Assigned task: Copy nothing from the entries below except the lines from the one containing "[|by destruct Hs" through the one containing "[set_solver|done|]. rewrite run_app.", and copy those exactly.
+++
Lemma collect_done {A} (l : list (Result A)) : Forall done_result l → done_result (collect_results (λ r, r) l).
Proof.
  induction 1 as [|r l Hr Hl IH]; [done|]. cbn [collect_results].
  apply done_bind; [done|]. intros a. apply done_bind; [done|]. intros. apply done_Ok.
Qed.

Lemma mapM_try {A B} (f : A → Q B) l w r w' :
  (∀ a, still (f a)) → io_mapM (λ a, io_try (f a)) l w = (Ok r, w') → Forall done_result r.
Proof.
  intros Hf. revert w r. induction l as [|a l IH]; intros w r; cbn [io_mapM].
  - intros [= <- <-]. constructor.
  - intros (x & w1 & E & (xs & w2 & E2 & H)%IO_bind_Ok)%IO_bind_Ok. injection H as <- <-.
    constructor; [|by eapply IH]. unfold io_try in E. destruct (Hf a w) as (Hd & _).
    destruct (f a w). by injection E as <- <-.
Qed.

Lemma materialize_finishes cs : finishes (materialize_payloads cs).
Proof.
  intros w. unfold materialize_payloads.
  assert (Hs : still (io_mapM (λ c, io_try (materialize (job c))) cs)).
  { apply still_mapM. intros c. apply still_try, still_materialize. }
  destruct (Hs w) as (Hd & _). unfold mbind at 1, IO_bind at 1.
  destruct (io_mapM _ cs w) as [[r|e] w1] eqn:E; [|by intros [= ->]; apply Hd].
  assert (Hc : finishes (js ← io_result (collect_results (λ r, r) r);
    mret (zip_with (λ c j, mkClaim j (claim_id c) (cancel c)) cs js))); [|apply Hc].
  apply finishes_bind; [|intros; apply finishes_ret]. apply finishes_result, collect_done.
  eapply (mapM_try (λ c, materialize (job c))); [intros; apply still_materialize|done].
Qed.

Lemma claim_loop_done fuel q n lease w :
  length (others w) < fuel → done_result (claim_batch_loop fuel q n lease w).1.
Proof.
  revert w. induction fuel as [|fuel IH]; intros w Hf; [lia|]. cbn [claim_batch_loop].
  unfold mbind at 1, IO_bind at 1. cbn [get io_gets].
  set (scan := begin_claim q _). destruct (start_known_empty scan); [done|].
  unfold mbind at 1, IO_bind at 1. destruct (yield_others w) as [E1 Hy1].
  destruct (yield w) as [r w1]. cbn in E1, Hy1. subst r.
  unfold mbind at 1, IO_bind at 1.
  pose proof (begin_base w1) as Hbeg. destruct (begin w1) as [[t|e] w0]; [|by intros [= ->]].
  destruct Hbeg as [-> Hbase].
  unfold mbind at 1, IO_bind at 1. destruct (yield_others w1) as [E2 Hy2].
  destruct (yield w1) as [r w2]. cbn in E2, Hy2. subst r.
  unfold mbind at 1, IO_bind at 1, io_result at 1.
  destruct (lift _) as [l|e] eqn:El; [|intros [= ->]; by apply (done_lift (txn_scan_prefix (txn t)
    (pending_prefix q) (scan_start q scan)))].
  cbn zeta. destruct (last _) as [last_kv|].
  2: { apply finishes_bind; [apply finishes_upd|intros; apply finishes_ret]. }
  unfold mbind at 1, IO_bind at 1. destruct (still_now_ms w2) as (Hd3 & Hdb3 & Ho3 & _).
  destruct (now_ms w2) as [[now|e] w3]; [|by intros [= ->]; apply Hd3]. cbn in Hdb3, Ho3.
  set (le := wrap64 _). destruct (steady_claim_candidates (take n l) now le t) as [Hst Hbt].
  destruct (Hst w3) as (Hd4 & Hdb4 & Ho4 & _). specialize (Hbt w3).
  unfold mbind at 1, IO_bind at 1.
  destruct (claim_candidates _ _ _ _ w3) as [[[cs t']|e] w4]; [|by intros [= ->]; apply Hd4].
  cbn in Hdb4, Ho4. specialize (Hbt cs t' w4 eq_refl).
  unfold mbind at 1, IO_bind at 1. destruct (yield_others w4) as [E5 Hy5].
  destruct (yield w4) as [r w5]. cbn in E5, Hy5. subst r.
  unfold mbind at 1, IO_bind at 1. pose proof (commit_done t' Deferred w5) as Hc.
  destruct (commit t' Deferred w5) as [[[]|e] w6] eqn:Ec; [| |by intros [= ->]].
  - apply finishes_bind; [apply finishes_upd|]. intros _.
    apply finishes_bind; [|intros; apply finishes_ret]. by destruct (bool_decide _).
  - apply commit_conflict_base in Ec as [-> Hne]. apply IH.
    assert (Hl : length (others w2) = length (others w4)) by congruence.
    destruct Hy1 as [[Hn1 ->]|Hl1]; [|destruct Hy2 as [[? ->]|?]; destruct Hy5 as [[? ->]|?]; lia].
    destruct Hy2 as [[Hn2 ->]|Hl2]; [|destruct Hy5 as [[? ->]|?]; lia].
    destruct Hy5 as [[Hn5 ->]|Hl5]; [|rewrite Hn1 in *; cbn in *; lia].
    destruct Hne. congruence.
Qed.

Lemma core_claim_batch_finishes q n lease : finishes (core_claim_batch q n lease).
Proof.
  apply finishes_bind; [done|]. intros b. apply finishes_bind.
  { apply finishes_still. still. }
  intros _. apply finishes_bind; [done|]. intros []; [apply finishes_ret|].
  apply finishes_bind; [|intros; apply materialize_finishes].
  intros w. apply claim_loop_done. lia.
Qed.

Lemma claim_batch_finishes q n lease : finishes (claim_batch q n lease).
Proof.
  apply finishes_bind; [apply finishes_result, done_queue_name|]. intros q'.
  case_decide; [apply finishes_ret|apply core_claim_batch_finishes].
Qed.

Lemma claim_with_wait_finishes waits q lease : finishes (claim_with_wait waits q lease).
Proof.
  assert (H1 : finishes (claim_one q lease)).
  { apply finishes_bind; [apply claim_batch_finishes|intros; apply finishes_ret]. }
  assert (H2 : ∀ f, finishes (on_wakeup f q)).
  { intros f. unfold on_wakeup. destruct (QueueName_new q); [apply finishes_upd|apply finishes_ret]. }
  induction waits as [|waits IH]; cbn [claim_with_wait];
    (apply finishes_bind; [done|]; intros [claim|];
      [by apply finishes_bind; [|intros _; apply finishes_ret]|]).
  - apply finishes_ret.
  - apply finishes_bind; [|by intros _]. by apply finishes_bind; [|intros _; apply finishes_yield].
Qed.

Lemma claim_by_id_finishes i lease : finishes (claim_by_id i lease).
Proof.
  apply finishes_bind.
  - apply transition_finishes; [done|]. intros t k j. destruct (_ || _); [|apply steady_ret].
    apply steady_bind; [apply still_now_ms|]. intros now.
    apply steady_seq; [apply steady_claim_job|]. intros. apply steady_ret.
  - intros [c|o]; [|apply finishes_ret]. apply finishes_bind; [apply materialize_finishes|].
    intros [|]; [by apply finishes_err|apply finishes_ret].
Qed.

(** *** Transitions by id, reads and leases *)

Lemma wake_finishes i : finishes (wake_scheduled i).
Proof.
  apply finishes_bind; [|intros; apply finishes_ret]. apply retry_finishes. intros t.
  apply steady_seq; [apply steady_staging, clean_stage_wake|]. intros. apply steady_ret.
Qed.
Lemma signal_finishes i pl : finishes (signal_job i pl).
Proof.
  apply retry_finishes. intros t.
  apply steady_seq; [apply steady_staging, clean_stage_signal|]. intros. apply steady_ret.
Qed.
Lemma requeue_dead_finishes i : finishes (requeue_dead_job i).
Proof.
  apply finishes_bind; [|intros; apply finishes_ret]. apply transition_finishes; [done|].
  intros t k j. case_decide; [|by apply steady_err].
  apply steady_seq; [apply steady_staging, clean_to_pending|]. intros j' t1.
  apply steady_bind; [apply still_now_ms|]. intros now.
  apply steady_seq; [apply steady_staging, clean_append|]. intros. apply steady_ret.
Qed.

Lemma finishes_begin {A} (f : Txn → Q A) : (∀ t, finishes (f t)) → finishes (begin ≫= f).
Proof.
  intros Hf. apply finishes_bind; [|done]. intros w. pose proof (begin_base w) as Hb.
  destruct (begin w) as [[t|e] w']; [done|]. by intros [= ->].
Qed.
(** *** A claim by id *)

(** The conversion of the inversions unfolds the call first. *)
#[local] Strategy expand [claim_job].

Lemma claim_job_parts k j now le t w c t' w' :
  claim_job k j now le t w = (Ok (c, t'), w') →
  ∃ t1, move_job k (claim_record now j) t = Ok (job c, t1) ∧
    release_dedup (queue (job c)) (dedup_key j) t1 = Ok (tt, t').
Proof.
  intros H. unfold claim_job in H.
  apply IO_bind_Ok in H as (cid & w1 & _ & H).
  apply IO_bind_Ok in H as ([j1 t1] & w2 & [E1 ->]%staging_Ok & H).
  apply IO_bind_Ok in H as (tok & w3 & _ & H). apply IO_bind_Ok in H as (u1 & w4 & _ & H).
  apply IO_bind_Ok in H as (u2 & w5 & _ & H).
  apply IO_bind_Ok in H as ([[] t2] & w6 & [E2 ->]%staging_Ok & H). injection H as <- <- _.
  by exists t1.
Qed.

Lemma claim_job_inv k j now le t w c t' w' :
  claim_job k j now le t w = (Ok (c, t'), w') → status j ≠ Claimed → record_status k = Some (status j) →
  job c = leave_waits (claim_record now j) ∧ ∃ ck, stored_key (job c) = Ok ck ∧ k ≠ ck ∧
    stages t t' ((WDelete k :: put_writes ck (job c)) ++ release_writes (queue j) (dedup_key j)).
Proof.
  intros (t1 & E1 & E2)%claim_job_parts Hs Ek.
  apply move_job_Ok in E1 as (ck & Ej & Hk & Hst & _).
  destruct (leave_waits_fields (claim_record now j)) as (_ & Fq & Fs & _).
  change (queue (claim_record now j)) with (queue j) in Fq.
  change (status (claim_record now j)) with Claimed in Fs.
  rewrite <- Ej in Fq, Fs. split; [done|]. exists ck. split; [done|].
  assert (Hne : k ≠ ck).
  { intros ->. rewrite (record_status_stored _ _ Hk), Fs in Ek. by injection Ek. }
  split; [done|]. unfold move_writes in Hst. rewrite decide_False in Hst by done.
  unfold release_dedup in E2. apply release_Ok in E2 as [Hst2 _]. cbn [snd] in Hst2.
  rewrite Fq in Hst2. by eapply stages_trans.
Qed.

(** A transition by id that returns: what it found, and its effect or none. *)
Lemma transition_effect {T} i d (missing : Result T) tr w v w' :
  world_ok w → done_result missing → (∀ t k j, steady t (tr t k j)) →
  transition_by_id i d missing tr w = (Ok v, w') →
  missing = Ok v ∧ no_effect w w' (λ m, lookup_job m i = None) ∨
  ∃ t w1 t' w2 k j, fresh_txn t ∧ store_ok (tbase t) ∧ lookup_job (tbase t) i = Some (k, j) ∧
    (tr t k j w1 = (Ok (CommitWith v, t'), w2) ∧ effect w w' (committed t') ∨
     tr t k j w1 = (Ok (AbortWith v, t'), w2) ∧
       no_effect w w' (λ m, lookup_job m i = Some (k, j))).
Proof.
  intros Hw Hm Htr (t & w1 & t' & w2 & Hf & Hok & Hor)%retry_effect.
  2: { intros t. apply steady_bind; [apply still_result, done_indexed_job|].
       intros [[[ik k] j]|]; [apply Htr|].
       apply steady_bind; [by apply still_result|]. intros. apply steady_ret. }
  specialize (Hok Hw).
  assert (Hl : ∀ x, get_indexed_job (txn t) i = Ok x →
    lookup_job (tbase t) i = match x with Some (_, k, j) => Some (k, j) | None => None end).
  { intros x Hx. rewrite <- (fresh_view t Hf). destruct x as [[[ik k] j]|];
      [by eapply found_lookup|by apply absent_lookup]. }
  destruct Hor as [(E & Hb & He)|(E & w3 & Hp & Hm3 & Hp')];
    apply IO_bind_Ok in E as (found & w4 & E1 & E); injection E1 as E1 <-;
    specialize (Hl _ E1); destruct found as [[[ik k] j]|].
  - right. exists t, w1, t', w2, k, j. auto 10.
  - by apply IO_bind_Ok in E as (x & w5 & _ & E).
  - right. exists t, w1, t', w2, k, j. do 3 (split; [done|]). right. split; [done|].
    exists w3. split; [done|]. split; [by rewrite Hm3|done].
  - apply IO_bind_Ok in E as (x & w5 & Ex & E). injection Ex as -> <-. injection E as <- _ _.
    left. split; [done|]. exists w3. split; [done|]. split; [by rewrite Hm3|done].
Qed.

Lemma materialize_one c w cs w' :
  materialize_payloads [c] w = (Ok cs, w') →
  ∃ c', cs = [c'] ∧ claim_id c' = claim_id c ∧ cancel c' = cancel c ∧
    job c' = set_payload (payload (job c')) (job c) ∧ passes w w'.
Proof.
  unfold materialize_payloads. intros (fetched & w1 & E & H)%IO_bind_Ok.
  assert (Hp : passes w w1).
  { eapply still_passes, E. apply still_mapM. intros. apply still_try, still_materialize. }
  cbn [io_mapM] in E. apply IO_bind_Ok in E as (r & w2 & E1 & E).
  apply IO_bind_Ok in E as (rs & w3 & E2 & E). injection E2 as <- <-. injection E as <- <-.
  apply IO_bind_Ok in H as (js & w4 & E & H). injection E as E <-. injection H as <- <-.
  cbn [collect_results] in E. destruct r as [j|]; [|done]. cbn in E. injection E as <-.
  exists (mkClaim j (claim_id c) (cancel c)). split_and!; [done|done|done| |done]. cbn.
  unfold io_try in E1. destruct (materialize (job c) w) as [r0 w5] eqn:Em. injection E1 as -> _.
  unfold materialize in Em. destruct (payload_ref (job c)) as [pr|].
  - apply IO_bind_Ok in Em as (b & w6 & _ & Em). by injection Em as <- _.
  - injection Em as <- _. by destruct (job c).
Qed.

(** A claim by id takes a pending or a scheduled job, alone: its record moves to
    the claimed space with the claim counted, and its dedup entry is gone. *)
Lemma claim_by_id_effect i lease w o w' :
  world_ok w → claim_by_id i lease w = (Ok o, w') →
  match o with
  | ClaimedOutcome c => ∃ j now k, (status j = Pending ∨ status j = Scheduled) ∧
      job c = set_payload (payload (job c)) (leave_waits (claim_record now j)) ∧
      effect w w' (λ m m',
        moved i k j (claimed_key (queue j) i) (leave_waits (claim_record now j)) m m' ∧
        ∀ dk, dedup_key j = Some dk → m' !! dedup_index_key (queue j) dk = None)
  | NotClaimable => no_effect w w' (λ m, ∃ k j, lookup_job m i = Some (k, j) ∧
      status j ≠ Pending ∧ status j ≠ Scheduled)
  | ClaimNotFound => no_effect w w' (λ m, lookup_job m i = None)
  end.
Proof.
  intros Hw. unfold claim_by_id. intros (r & w1 & E & H)%IO_bind_Ok.
  apply transition_effect in E; [|done|done|].
  2: { intros t k j. destruct (_ || _); [|apply steady_ret].
       apply steady_bind; [apply still_now_ms|]. intros now.
       apply steady_seq; [apply steady_claim_job|]. intros. apply steady_ret. }
  destruct E as [[[= <-] He]|(t & wa & t' & wb & k & j & Hf & Hok & Hl & Hor)].
  { by injection H as <- <-. }
  destruct (lookup_id _ _ _ _ Hok Hl) as (Hi & Hk & Hat).
  destruct Hor as [(E & He)|(E & He)]; destruct (_ || _) eqn:Hs.
  - apply IO_bind_Ok in E as (now & w3 & _ & E).
    apply IO_bind_Ok in E as ([c t1] & w4 & Ec & E). injection E as <- <- <-.
    apply IO_bind_Ok in H as (cs & w5 & Em & H).
    apply materialize_one in Em as (c' & -> & _ & _ & Hj & Hp). injection H as <- <-.
    apply orb_true_iff in Hs. rewrite !bool_decide_eq_true in Hs.
    apply claim_job_inv in Ec as (Ejob & ck & Hck & Hne & Hst);
      [|by destruct Hs as [-> | ->]|by apply record_status_stored].
    exists j, now, k. split; [done|]. split; [by rewrite <- Ejob|].
    eapply (effect_around w w w1); [done|done|]. eapply effect_mono; [|exact He].
    intros m m' Hc. destruct (leave_waits_fields (claim_record now j)) as (Fi & Fq & Fs & _).
    rewrite <- Ejob in *.
    assert (Eck : ck = claimed_key (queue j) i).
    { unfold stored_key in Hck. rewrite Fs, Fq, Fi in Hck. cbn in Hck. rewrite Hi in Hck.
      by injection Hck. }
    subst ck. split.
    + eapply moved_commit; try done; [by rewrite Fi|].
      intros x Hx. unfold release_writes in Hx. destruct (dedup_key j); [|by apply elem_of_nil in Hx].
      apply list_elem_of_singleton in Hx as ->. cbn. split_and!; [|done|done].
      intros <-. by apply stored_key_record in Hk as [].
    + intros dk Hdk. rewrite Hdk in Hst. cbn [release_writes] in Hst.
      destruct (committed_run t t1 _ m m' (dedup_index_key (queue j) dk) Hf Hst Hc) as [-> _];
        [set_solver|done|]. rewrite run_app. unfold apply_writes at 1. cbn [foldl apply_write].
      by rewrite lookup_delete_eq.
  - discriminate E.
  - apply IO_bind_Ok in E as (now & w3 & _ & E). by apply IO_bind_Ok in E as ([c t1] & w4 & _ & E).
  - injection E as <- <- <-. injection H as <- <-.
    apply orb_false_iff in Hs. rewrite !bool_decide_eq_false in Hs.
    destruct He as (w2 & Hp & Hm & Hp'). exists w2. split; [done|]. split; [|done]. by exists k, j.
Qed.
+++
Exercise result:
      [|by destruct Hs as [-> | ->]|by apply record_status_stored].
    exists j, now, k. split; [done|]. split; [by rewrite <- Ejob|].
    eapply (effect_around w w w1); [done|done|]. eapply effect_mono; [|exact He].
    intros m m' Hc. destruct (leave_waits_fields (claim_record now j)) as (Fi & Fq & Fs & _).
    rewrite <- Ejob in *.
    assert (Eck : ck = claimed_key (queue j) i).
    { unfold stored_key in Hck. rewrite Fs, Fq, Fi in Hck. cbn in Hck. rewrite Hi in Hck.
      by injection Hck. }
    subst ck. split.
    + eapply moved_commit; try done; [by rewrite Fi|].
      intros x Hx. unfold release_writes in Hx. destruct (dedup_key j); [|by apply elem_of_nil in Hx].
      apply list_elem_of_singleton in Hx as ->. cbn. split_and!; [|done|done].
      intros <-. by apply stored_key_record in Hk as [].
    + intros dk Hdk. rewrite Hdk in Hst. cbn [release_writes] in Hst.
      destruct (committed_run t t1 _ m m' (dedup_index_key (queue j) dk) Hf Hst Hc) as [-> _];
        [set_solver|done|]. rewrite run_app. unfold apply_writes at 1. cbn [foldl apply_write].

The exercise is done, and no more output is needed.